Prior to the un-priced stamps becoming widespread, a price change meant we all had to buy 1p and 2p stamps (or whatever the price difference was) to use up our old stamps. It will be interesting to see if these bar-coded stamps become invalid at the next postage price rise. Call me old-fashioned, but wouldn’t it just be easier to revert to showing the price on all stamps?
Jobs update (UK stats from LinkedIn)
Regulatory affairs 1,125 jobs and Health and safety 68,673 jobs, a decrease in both types of job. It’s a bit of a concern that the Regulatory Affairs jobs are now at around half of their level from 6 weeks ago. But don’t be downhearted if you’re looking for work, as it’s the August Bank Holiday weekend coming up (although not for Scotland, who took an earlier August Bank Holiday), and there may be some more jobs available once the business year begins in September.
Our friends at CBA are looking for a “Regulatory and Supply Chain Support” person https://www.linkedin.com/feed/update/urn:li:activi…
VRS Regulatory are recruiting a regulatory and certification officer for a natural flavours and fragrance company, see https://www.linkedin.com/jobs/view/3236790741/ .
If you are looking for work, some advice from an American recruiter on people who tend to do better at interviews: https://www.linkedin.com/posts/renoperry_as-a-hiri… .
Process Safety Corner
- Fire in London due to a battery on a pedicab, no injuries https://www.linkedin.com/feed/update/urn:li:activi…
- .A series of major accidents around the world reported by George Mickiewicz on LinkedIn (7 days to 22nd August) https://www.linkedin.com/posts/george-mickiewicz-a… quite scary that so many
The Trish and Traci podcast is back! Trish Kerin of the IChemE Process Safety Centre and Traci Purdum, of Chemical Processing discuss the San Bruno pipeline explosion of 9th September 2010, and lessons learned from it, including grandfathering of standards, and incorrect drawings: https://www.chemicalprocessing.com/articles/2022/p… . A very useful podcast, including an excellent discussion on the differences between “spiking” and true pressure testing of pipelines; and how as-built drawings should be essential parts of the design and build process. As usual, this podcast has the text beneath it if you’ve not got time to listen to the whole thing.
The Weekend Read
A very interesting article by Dr Rob Long on “Myths and Symbols in Safety” https://safetyrisk.net/myth-and-symbols-in-safety/ .
I was particularly intrigued by an almost casual remark about “In a similar way we see projected ‘truths’ of linearity and causality with the “Swiss cheese”…“, as I have always had a problem with that model of major accidents, where the idea seems to be that barriers are in place and incidents can only occur where there are no barriers and the incident passes through the holes in the cheese.

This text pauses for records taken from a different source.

(** * Relevance filtering, context rendering and the response pipeline
      of the ITMO master's-programs assistant

    A shallow embedding of [utils/ai_assistant.py] (class [AIAssistant]) and
    of the part of [models/database.py] (class [Database]) it runs on,
    together with the properties the specification states about them.

    Python strings are sequences of code points; the values read back from
    the JSON columns are dynamically typed; methods are computations over an
    explicit world (the SQLite tables, the requests sent to the language
    model, the clock) that either return or raise.  Library functions
    ([str.lower], [json.dumps], [json.loads], [repr], the OpenAI client) are
    taken from a [Platform].  The [print] calls of the exception handlers are
    left out: nothing reads what they write. *)

From Stdlib Require Import Ascii String DecimalString.
From Stdlib Require Import List NArith ZArith Bool Lia QArith.
Import ListNotations.
Close Scope Q_scope.

(* ================================================================== *)
(** ** Python strings *)

(** A Python [str] is a sequence of Unicode code points. *)
Definition char := N.
Definition str := list char.

(** String literals of the source are written [u "..."]: the literal is
    read as UTF-8 and decoded into its code points. *)
Fixpoint utf8_decode (bs : list N) : str :=
  match bs with
  | [] => []
  | b0 :: r0 =>
      if (b0 <? 128)%N then b0 :: utf8_decode r0
      else if (b0 <? 224)%N then
        match r0 with
        | b1 :: r1 => ((b0 - 192) * 64 + (b1 - 128))%N :: utf8_decode r1
        | _ => []
        end
      else if (b0 <? 240)%N then
        match r0 with
        | b1 :: b2 :: r2 =>
            ((b0 - 224) * 4096 + (b1 - 128) * 64 + (b2 - 128))%N
              :: utf8_decode r2
        | _ => []
        end
      else
        match r0 with
        | b1 :: b2 :: b3 :: r3 =>
            ((b0 - 240) * 262144 + (b1 - 128) * 4096
             + (b2 - 128) * 64 + (b3 - 128))%N :: utf8_decode r3
        | _ => []
        end
  end.

Definition u (s : string) : str :=
  utf8_decode (map N_of_ascii (list_ascii_of_string s)).

Definition char_eqb (a b : char) : bool := (a =? b)%N.

Fixpoint str_eqb (a b : str) : bool :=
  match a, b with
  | [], [] => true
  | x :: a', y :: b' => char_eqb x y && str_eqb a' b'
  | _, _ => false
  end.

(** [s.startswith(p)] *)
Fixpoint str_startswith (p s : str) : bool :=
  match p, s with
  | [], _ => true
  | _ :: _, [] => false
  | c :: p', d :: s' => char_eqb c d && str_startswith p' s'
  end.

(** [sub in s]: [sub] occurs in [s] as a contiguous run of code points. *)
Fixpoint str_in (sub s : str) : bool :=
  str_startswith sub s ||
  match s with
  | [] => false
  | _ :: s' => str_in sub s'
  end.

(** [str.isspace] on one code point, the set CPython's [str.split()] and
    [str.strip()] use. *)
Definition isspace (c : char) : bool :=
  ((9 <=? c) && (c <=? 13) || (28 <=? c) && (c <=? 32)
   || (c =? 133) || (c =? 160) || (c =? 5760)
   || (8192 <=? c) && (c <=? 8202)
   || (c =? 8232) || (c =? 8233) || (c =? 8239) || (c =? 8287)
   || (c =? 12288))%N.

(** [s.split()]: the maximal runs of non-whitespace code points, in order.
    [cur] holds the token being read, last code point first. *)
Fixpoint split_from (cur : str) (s : str) : list str :=
  match s with
  | [] => match cur with [] => [] | _ => [rev cur] end
  | c :: s' =>
      if isspace c then
        match cur with
        | [] => split_from [] s'
        | _ => rev cur :: split_from [] s'
        end
      else split_from (c :: cur) s'
  end.

Definition str_split (s : str) : list str := split_from [] s.

Fixpoint lstrip (s : str) : str :=
  match s with
  | c :: s' => if isspace c then lstrip s' else s
  | [] => []
  end.

(** [s.strip()] *)
Definition str_strip (s : str) : str := rev (lstrip (rev (lstrip s))).

(** [sep.join(parts)] *)
Fixpoint str_join (sep : str) (parts : list str) : str :=
  match parts with
  | [] => []
  | [p] => p
  | p :: rest => p ++ sep ++ str_join sep rest
  end.

(** [str(z)] for an [int]. *)
Definition str_of_int (z : Z) : str :=
  map N_of_ascii (list_ascii_of_string (NilZero.string_of_int (Z.to_int z))).

(* ================================================================== *)
(** ** Python values that JSON carries *)

(** The structured fields of a record ([directions], [faq], ...) hold
    whatever [json.loads] returned: dynamically typed values.  A [dict] keeps
    its insertion order.  JSON numbers with a fraction do not occur in the
    records of this program and are left out. *)
#[warnings="-register-all"]
Inductive pyval : Type :=
| PNone
| PBool (b : bool)
| PInt (z : Z)
| PStr (s : str)
| PList (l : list pyval)
| PDict (d : list (str * pyval)).

(** Every exception of the program is caught as [Exception] and its kind
    is never inspected: the kind is kept for reading only. *)
Inductive exn : Type :=
| TypeError | AttributeError | IndexError
| JSONDecodeError | SqliteError | OpenAIError.

Inductive res (A : Type) : Type :=
| Ret (a : A)
| Raise (e : exn).
Arguments Ret {A} a.
Arguments Raise {A} e.

Definition res_bind {A B} (r : res A) (k : A -> res B) : res B :=
  match r with
  | Ret a => k a
  | Raise e => Raise e
  end.

(** The request sent to the language model and what comes back. *)
Record ChatMessage := { role : str; content : str }.

Record ChatRequest := {
  req_model : str;
  req_messages : list ChatMessage;
  req_max_tokens : Z;
  req_temperature : Q
}.

(** [create] either raises or returns a response whose [choices] each
    carry [message.content], which the API types as optional. *)
Inductive ModelOutcome : Type :=
| ApiRaises
| ApiResponse (choices : list (option str)).

(** What the program takes from its platform: library functions of the
    Python runtime, the configured model name and the language model. *)
Class Platform := {
  str_lower : str -> str;                (* str.lower() *)
  repr_str : str -> str;                 (* repr() of a str *)
  json_dumps : pyval -> str;             (* json.dumps(v, ensure_ascii=False) *)
  json_loads : str -> option pyval;      (* json.loads; None when it raises *)
  openai_model : str;                    (* settings.openai_model *)
  (* client.chat.completions.create, given the requests made so far *)
  openai_create : list ChatRequest -> ChatRequest -> ModelOutcome
}.

(* ================================================================== *)
(** ** Relevance classifier: [AIAssistant.is_relevant_question] *)

Definition irrelevant_keywords : list str :=
  [ u "погода"; u "спорт"; u "политика"; u "новости"; u "рецепт";
    u "фильм"; u "музыка"; u "игра"; u "автомобиль"; u "путешествие";
    u "здоровье"; u "футбол"; u "борщ"; u "приготовить"; u "купить";
    u "телефон" ].

Definition relevant_keywords : list str :=
  [ u "итмо"; u "магистр"; u "поступление"; u "обучение"; u "программа";
    u "программы"; u "искусственный интеллект"; u "машинное обучение";
    u "ai"; u "ml"; u "продукт"; u "карьера"; u "экзамен"; u "документы";
    u "бюджет"; u "контракт"; u "стипендия"; u "общежитие";
    u "университет"; u "вуз"; u "отличаются"; u "разница"; u "сравнить";
    u "подходит"; u "требования"; u "стоимость"; u "стоит";
    u "перспективы"; u "доступны" ].

(** [for keyword in keywords: if keyword in text: return ...] reaches its
    [return] exactly when this is [true]. *)
Fixpoint any_keyword_in (keywords : list str) (text : str) : bool :=
  match keywords with
  | [] => false
  | keyword :: rest =>
      if str_in keyword text then true else any_keyword_in rest text
  end.

Definition is_relevant_question `{Platform} (question : str) : bool :=
  let question_lower := str_lower question in
  if any_keyword_in irrelevant_keywords question_lower then false
  else if any_keyword_in relevant_keywords question_lower then true
  else if (length (str_split question_lower) <=? 2)%nat then false
  else if (3 <? length (str_split question_lower))%nat then true
  else false.

(* ================================================================== *)
(** ** Operations on dynamically typed values *)

Definition nl : str := [10%N].   (* "\n" *)
Definition dq : str := [34%N].   (* the double quote *)

(** Truth value of a value, as [not v] and [if v] test it. *)
Definition py_truthy (v : pyval) : bool :=
  match v with
  | PNone => false
  | PBool b => b
  | PInt z => negb (z =? 0)%Z
  | PStr s => match s with [] => false | _ => true end
  | PList l => match l with [] => false | _ => true end
  | PDict d => match d with [] => false | _ => true end
  end.

(** The items [for x in v] visits: the elements of a list, the keys of a
    dict, the one-character strings of a str; anything else is not
    iterable. *)
Definition py_iter (v : pyval) : res (list pyval) :=
  match v with
  | PList l => Ret l
  | PDict d => Ret (map (fun kv => PStr (fst kv)) d)
  | PStr s => Ret (map (fun c => PStr [c]) s)
  | _ => Raise TypeError
  end.

(** [v[:n]].  A dict or a scalar cannot be sliced (a dict raises
    [KeyError] instead of [TypeError] from Python 3.12 on; no handler of
    the program tells them apart). *)
Definition py_slice_to (n : nat) (v : pyval) : res pyval :=
  match v with
  | PList l => Ret (PList (firstn n l))
  | PStr s => Ret (PStr (firstn n s))
  | _ => Raise TypeError
  end.

Fixpoint dict_get (d : list (str * pyval)) (key : str) (default : pyval)
  : pyval :=
  match d with
  | [] => default
  | (k, v) :: d' => if str_eqb k key then v else dict_get d' key default
  end.

(** [v.get(key, default)]: only a dict has [get]. *)
Definition py_get (v : pyval) (key : str) (default : pyval) : res pyval :=
  match v with
  | PDict d => Ret (dict_get d key default)
  | _ => Raise AttributeError
  end.

(** [repr(v)] and [str(v)], which is what an f-string field [{v}] shows. *)
Fixpoint py_repr `{Platform} (v : pyval) : str :=
  match v with
  | PNone => u "None"
  | PBool true => u "True"
  | PBool false => u "False"
  | PInt z => str_of_int z
  | PStr s => repr_str s
  | PList l => u "[" ++ str_join (u ", ") (map py_repr l) ++ u "]"
  | PDict d =>
      u "{"
      ++ str_join (u ", ")
           (map (fun kv => repr_str (fst kv) ++ u ": " ++ py_repr (snd kv)) d)
      ++ u "}"
  end.

Definition py_str `{Platform} (v : pyval) : str :=
  match v with
  | PStr s => s
  | _ => py_repr v
  end.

That’s the reason! The visual model of the Swiss Cheese is linear! And most major accidents are definitely not linear, having multiple causes which may result in the incident only happening due to a number of concomitant failures (which is why I prefer the Bow Tie model, which can show these things, and interconnected problems a lot better).

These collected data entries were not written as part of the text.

(** Two texts are equal, case aside: character by character. *)
Definition equalCI (s t : jstring) : Prop := Forall2 sameLetter s t.

(** [t] is a case-insensitive substring of [s]: at some offset of [s] the
    next characters are those of [t], case aside. *)
Definition substringCI (t s : jstring) : Prop :=
  Exists (λ i, equalCI (take (length t) (drop i s)) t) (seq 0 (S (length s))).

Global Instance substringCI_dec t s : Decision (substringCI t s).
Proof. unfold substringCI, equalCI. apply _. Defined.

(** A song matches the query: the search text, the selected types and the
    selected states. *)
Definition Matches (q : FilterUI) (song : Song) : Prop :=
  (searchValue q = []
   ∨ substringCI (searchValue q) (artistName song)
   ∨ substringCI (searchValue q) (songName song)
   ∨ ∃ c, comments song = Some c ∧ substringCI (searchValue q) c)
  ∧ (typeChecked q = [] ∨ type song ∈ typeChecked q)
  ∧ (stateChecked q = [] ∨ state song ∈ stateChecked q).


(** A candidate duplicates a record of the catalog: same artist and same
    song name, compared case-insensitively. *)
Definition Duplicates (existing : list Song) (candidate : Song) : Prop :=
  Exists (λ e, equalCI (artistName e) (artistName candidate)
               ∧ equalCI (songName e) (songName candidate))
    existing.

Global Instance Duplicates_dec existing candidate :
  Decision (Duplicates existing candidate).
Proof. unfold Duplicates, equalCI. apply _. Defined.

(** The members of a song other than [id] and the timestamps. *)
Definition content (song : Song) :=
  (artistName song, songName song, youtubeLink song, state song, type song,
   comments song).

Do you have a favourite model for major accidents, or is that just my inner nerd showing?
The Weekend Recipe
Today’s recipe ought to be seasonal as we should be in peak bilberry season, but if, like us, you’re suffering from a lack of bilberries, you may be able to find bottled bilberries in syrup. Morrisons used to stock these regularly until Sir Ken took them public, but word on the internet is that you may be able to find them in Polish shops.
Yorkshire Pudding Muckymouth Pie
- 4 oz plain flour
- 1 egg
- 1/2 pint of milk and water mixed together
- 8 oz bilberries (washed if fresh, or drained of as much liquid as possible if using bottled bilberries, pat dry with kitchen towel)

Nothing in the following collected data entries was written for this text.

(** The vertical decoding changes [d_M_matrix] and nothing else. *)
Lemma decode_columns_but_M (n col message_id : nat) (erasures : list Z)
    (r0 : receiver) :
  keeps (fun r => set_d_M_matrix (fun _ => []) r = r0)
    (decode_columns rs_decode n col message_id erasures).
Proof.
  revert col. induction n as [|n IH]; intros col; cbn [decode_columns].
  - apply keeps_ret.
  - apply keeps_bind; [apply keeps_at|]. intros plane.
    apply keeps_bind; [apply keeps_at|]. intros received.
    apply keeps_bind; [apply keeps_defined|]. intros C_column.
    destruct (rs_decode C_column erasures) as [C_column'|]; [|apply keeps_ret].
    apply keeps_bind; [apply keeps_defined|]. intros M_column.
    apply keeps_bind; [|intros _; apply IH].
    apply keeps_for_loop. intros i.
    apply keeps_bind; [apply keeps_defined|]. intros x.
    apply keeps_store. intros r r' Hr Hassign.
    unfold assign2 in Hassign. repeat case_match; simplify_eq. reflexivity.
Qed.

(** After the vertical decoding, the call goes on with the text. *)
Lemma decode_after_vertical_decoding (message_id message_size : Z) (w : world)
    (r1 : receiver) (decoded : text) :
  vertical_decoding rs_decode message_id message_size w r1 decoded ->
  decode_message_type1 K rs_decode message_id message_size w
  = publish_and_read K (Z.to_nat message_id) decoded (Build_world r1 (published w)).
Proof.
  intros (pids & Hs & Hpids & Hfew & Hdec & Hrows).
  rewrite (decode_message_type1_with_erasures K _ w message_id message_size pids Hs Hpids).
  cbv zeta. rewrite decide_False by lia.
  erewrite bind_Ok; [|apply on_this_Ok; reflexivity].
  erewrite bind_Ok; [|apply on_this_Ok; exact Hdec].
  cbn [published].
  unfold bind at 1. cbn [this]. rewrite Hrows. reflexivity.
Qed.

- 4 oz white sugar (but omit or reduce if using bottled bilberries, as the syrup usually makes them sweet enough)
Method: preheat the oven to Gas Mark 6, then put your yorkshire pudding tin into the oven with a little lard or dripping to heat through. Mix the flour, egg and milk together to make a batter. Mix the bilberries and sugar (if using any) together, and stir into the batter. Pour into the pre-heated tin and bake until crispy and golden, about 25 minutes.
I’ve not been able to source bilberries to test this recipe, but it should be absolutely delicious. There’s a recipe for traditional Muckymouth Pie i.e. bilberry pie in the 31st July 2020 edition of the newsletter. (If you haven’t a log-in for the website at www.ghsclassificationcourses.com, where the archive sits, you can sign up here: https://www.ghsclassificationcourses.com/home/news… and don’t worry, you won’t receive two copies of the newsletter!).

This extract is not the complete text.